- _PROBLEM REQUIREMENTS_
Write the listing out again, all of it, word for word.

- _DATA EXCERPTS_
(** All that a writing call does to the world. *)
Lemma to_outgoing_transaction_effect
    (env : Env) (self : Instance) (db : string) (created deleted : option bool)
    (w : World) :
  is_serialized (settings env) self = true ->
  db <> "default" ->
  exists t w',
    to_outgoing_transaction env self db created deleted w = (Ok (Some t), w')
    /\ t = {| tx_name := object_name (class_of self);
              tx_pk := id self;
              tx := encrypted_json env self;
              timestamp := strftime (wall_clock env (clock_reads w));
              producer := producer_name_of (hostname env) db;
              action := action_of created deleted;
              tx_using := db |}
    /\ outgoing_of db w' = (outgoing_of db w ++ [t])%list
    /\ (forall db', db' <> db -> outgoing_of db' w' = outgoing_of db' w)
    /\ clock_reads w' = S (clock_reads w)
    /\ entities w' = entities w
    /\ is_Some (producers_of db w' !! producer_name_of (hostname env) db)
    /\ (forall db', db' <> db -> producers_of db' w' = producers_of db' w).
Proof.
  intros Hser Hdb.
  unfold to_outgoing_transaction. rewrite Hser.
  destruct (String.eqb_spec db "default") as [->|_]; [congruence|].
  unfold bind at 1. unfold timezone_now.
  set (w1 := mkWorld (outgoing w) (producers w) (entities w) (S (clock_reads w))).
  destruct (sync_producer_effect env self db w1)
    as (w2 & Hret & Hout & Hent & Hclk & Hreg & Hframe).
  unfold bind at 1. rewrite Hret.
  unfold bind, OutgoingTransaction_create, ret.
  eexists. eexists. split; [reflexivity|]. split; [reflexivity|]. simpl.
  split; [|split; [|repeat split; assumption]].
  - unfold outgoing_of at 1. simpl. rewrite lookup_insert_eq. simpl.
    unfold outgoing_of. rewrite Hout. reflexivity.
  - intros db' Hne. unfold outgoing_of. simpl.
    rewrite lookup_insert_ne by congruence. rewrite Hout. reflexivity.
Qed.

(** ** The switches *)

(** [is_serialized] is true exactly when neither switch is set to
    [False]: a switch that is not set counts as enabled, and the result
    is the same for every instance. *)
Theorem is_serialized_iff_no_switch_off (s : Settings) (self : Instance) :
  (is_serialized s self = true
   <-> ALLOW_MODEL_SERIALIZATION s <> Some false
       /\ ALLOW_AUDIT_TRAIL_MODEL_SERIALIZATION s <> Some false)
  /\ (forall other : Instance, is_serialized s other = is_serialized s self).
Proof.
  unfold is_serialized.
  destruct (ALLOW_MODEL_SERIALIZATION s) as [[]|];
    destruct (ALLOW_AUDIT_TRAIL_MODEL_SERIALIZATION s) as [[]|];
    (split; [split; [intros H; try discriminate H; split; congruence
                    | intros [H1 H2]; congruence]
            | reflexivity]).
Qed.

(** ** The outcomes of [to_outgoing_transaction] *)

(** A call with [is_serialized] false is a no-op. *)
Lemma to_outgoing_transaction_skips
    (env : Env) (self : Instance) (db : string) (created deleted : option bool)
    (w : World) :
  is_serialized (settings env) self = false ->
  to_outgoing_transaction env self db created deleted w = (Ok None, w).
Proof.
  intros H. unfold to_outgoing_transaction. rewrite H. reflexivity.
Qed.

(** When [is_serialized] is false, for whichever switch, the call
    returns [None] and the world is untouched: no row, no producer, no
    reading of the clock, and no assertion even for [default]. *)
Theorem to_outgoing_transaction_not_serialized
    (env : Env) (self : Instance) (db : string) (created deleted : option bool)
    (w : World) :
  is_serialized (settings env) self = false ->
  to_outgoing_transaction env self db created deleted w = (Ok None, w)
  /\ outgoing (snd (to_outgoing_transaction env self db created deleted w))
     = outgoing w
  /\ producers (snd (to_outgoing_transaction env self db created deleted w))
     = producers w
  /\ clock_reads (snd (to_outgoing_transaction env self db created deleted w))
     = clock_reads w.
Proof.
  intros H. rewrite to_outgoing_transaction_skips by assumption.
  repeat split.
Qed.

Lemma to_outgoing_transaction_not_serialized_witness :
  is_serialized (settings (quiet_env (mkSettings None (Some false)))) erik = false
  /\ to_outgoing_transaction (quiet_env (mkSettings None (Some false))) erik
       "default" None None empty_world = (Ok None, empty_world).
Proof.
  split; [reflexivity|].
  apply (proj1 (to_outgoing_transaction_not_serialized
                  (quiet_env (mkSettings None (Some false))) erik "default"
                  None None empty_world eq_refl)).
Defined.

- _TASK OUTPUT_
(** All that a writing call does to the world. *)
Lemma to_outgoing_transaction_effect
    (env : Env) (self : Instance) (db : string) (created deleted : option bool)
    (w : World) :
  is_serialized (settings env) self = true ->
  db <> "default" ->
  exists t w',
    to_outgoing_transaction env self db created deleted w = (Ok (Some t), w')
    /\ t = {| tx_name := object_name (class_of self);
              tx_pk := id self;
              tx := encrypted_json env self;
              timestamp := strftime (wall_clock env (clock_reads w));
              producer := producer_name_of (hostname env) db;
              action := action_of created deleted;
              tx_using := db |}
    /\ outgoing_of db w' = (outgoing_of db w ++ [t])%list
    /\ (forall db', db' <> db -> outgoing_of db' w' = outgoing_of db' w)
    /\ clock_reads w' = S (clock_reads w)
    /\ entities w' = entities w
    /\ is_Some (producers_of db w' !! producer_name_of (hostname env) db)
    /\ (forall db', db' <> db -> producers_of db' w' = producers_of db' w).
Proof.
  intros Hser Hdb.
  unfold to_outgoing_transaction. rewrite Hser.
  destruct (String.eqb_spec db "default") as [->|_]; [congruence|].
  unfold bind at 1. unfold timezone_now.
  set (w1 := mkWorld (outgoing w) (producers w) (entities w) (S (clock_reads w))).
  destruct (sync_producer_effect env self db w1)
    as (w2 & Hret & Hout & Hent & Hclk & Hreg & Hframe).
  unfold bind at 1. rewrite Hret.
  unfold bind, OutgoingTransaction_create, ret.
  eexists. eexists. split; [reflexivity|]. split; [reflexivity|]. simpl.
  split; [|split; [|repeat split; assumption]].
  - unfold outgoing_of at 1. simpl. rewrite lookup_insert_eq. simpl.
    unfold outgoing_of. rewrite Hout. reflexivity.
  - intros db' Hne. unfold outgoing_of. simpl.
    rewrite lookup_insert_ne by congruence. rewrite Hout. reflexivity.
Qed.

(** ** The switches *)

(** [is_serialized] is true exactly when neither switch is set to
    [False]: a switch that is not set counts as enabled, and the result
    is the same for every instance. *)
Theorem is_serialized_iff_no_switch_off (s : Settings) (self : Instance) :
  (is_serialized s self = true
   <-> ALLOW_MODEL_SERIALIZATION s <> Some false
       /\ ALLOW_AUDIT_TRAIL_MODEL_SERIALIZATION s <> Some false)
  /\ (forall other : Instance, is_serialized s other = is_serialized s self).
Proof.
  unfold is_serialized.
  destruct (ALLOW_MODEL_SERIALIZATION s) as [[]|];
    destruct (ALLOW_AUDIT_TRAIL_MODEL_SERIALIZATION s) as [[]|];
    (split; [split; [intros H; try discriminate H; split; congruence
                    | intros [H1 H2]; congruence]
            | reflexivity]).
Qed.

(** ** The outcomes of [to_outgoing_transaction] *)

(** A call with [is_serialized] false is a no-op. *)
Lemma to_outgoing_transaction_skips
    (env : Env) (self : Instance) (db : string) (created deleted : option bool)
    (w : World) :
  is_serialized (settings env) self = false ->
  to_outgoing_transaction env self db created deleted w = (Ok None, w).
Proof.
  intros H. unfold to_outgoing_transaction. rewrite H. reflexivity.
Qed.

(** When [is_serialized] is false, for whichever switch, the call
    returns [None] and the world is untouched: no row, no producer, no
    reading of the clock, and no assertion even for [default]. *)
Theorem to_outgoing_transaction_not_serialized
    (env : Env) (self : Instance) (db : string) (created deleted : option bool)
    (w : World) :
  is_serialized (settings env) self = false ->
  to_outgoing_transaction env self db created deleted w = (Ok None, w)
  /\ outgoing (snd (to_outgoing_transaction env self db created deleted w))
     = outgoing w
  /\ producers (snd (to_outgoing_transaction env self db created deleted w))
     = producers w
  /\ clock_reads (snd (to_outgoing_transaction env self db created deleted w))
     = clock_reads w.
Proof.
  intros H. rewrite to_outgoing_transaction_skips by assumption.
  repeat split.
Qed.

Lemma to_outgoing_transaction_not_serialized_witness :
  is_serialized (settings (quiet_env (mkSettings None (Some false)))) erik = false
  /\ to_outgoing_transaction (quiet_env (mkSettings None (Some false))) erik
       "default" None None empty_world = (Ok None, empty_world).
Proof.
  split; [reflexivity|].
  apply (proj1 (to_outgoing_transaction_not_serialized
                  (quiet_env (mkSettings None (Some false))) erik "default"
                  None None empty_world eq_refl)).
Defined.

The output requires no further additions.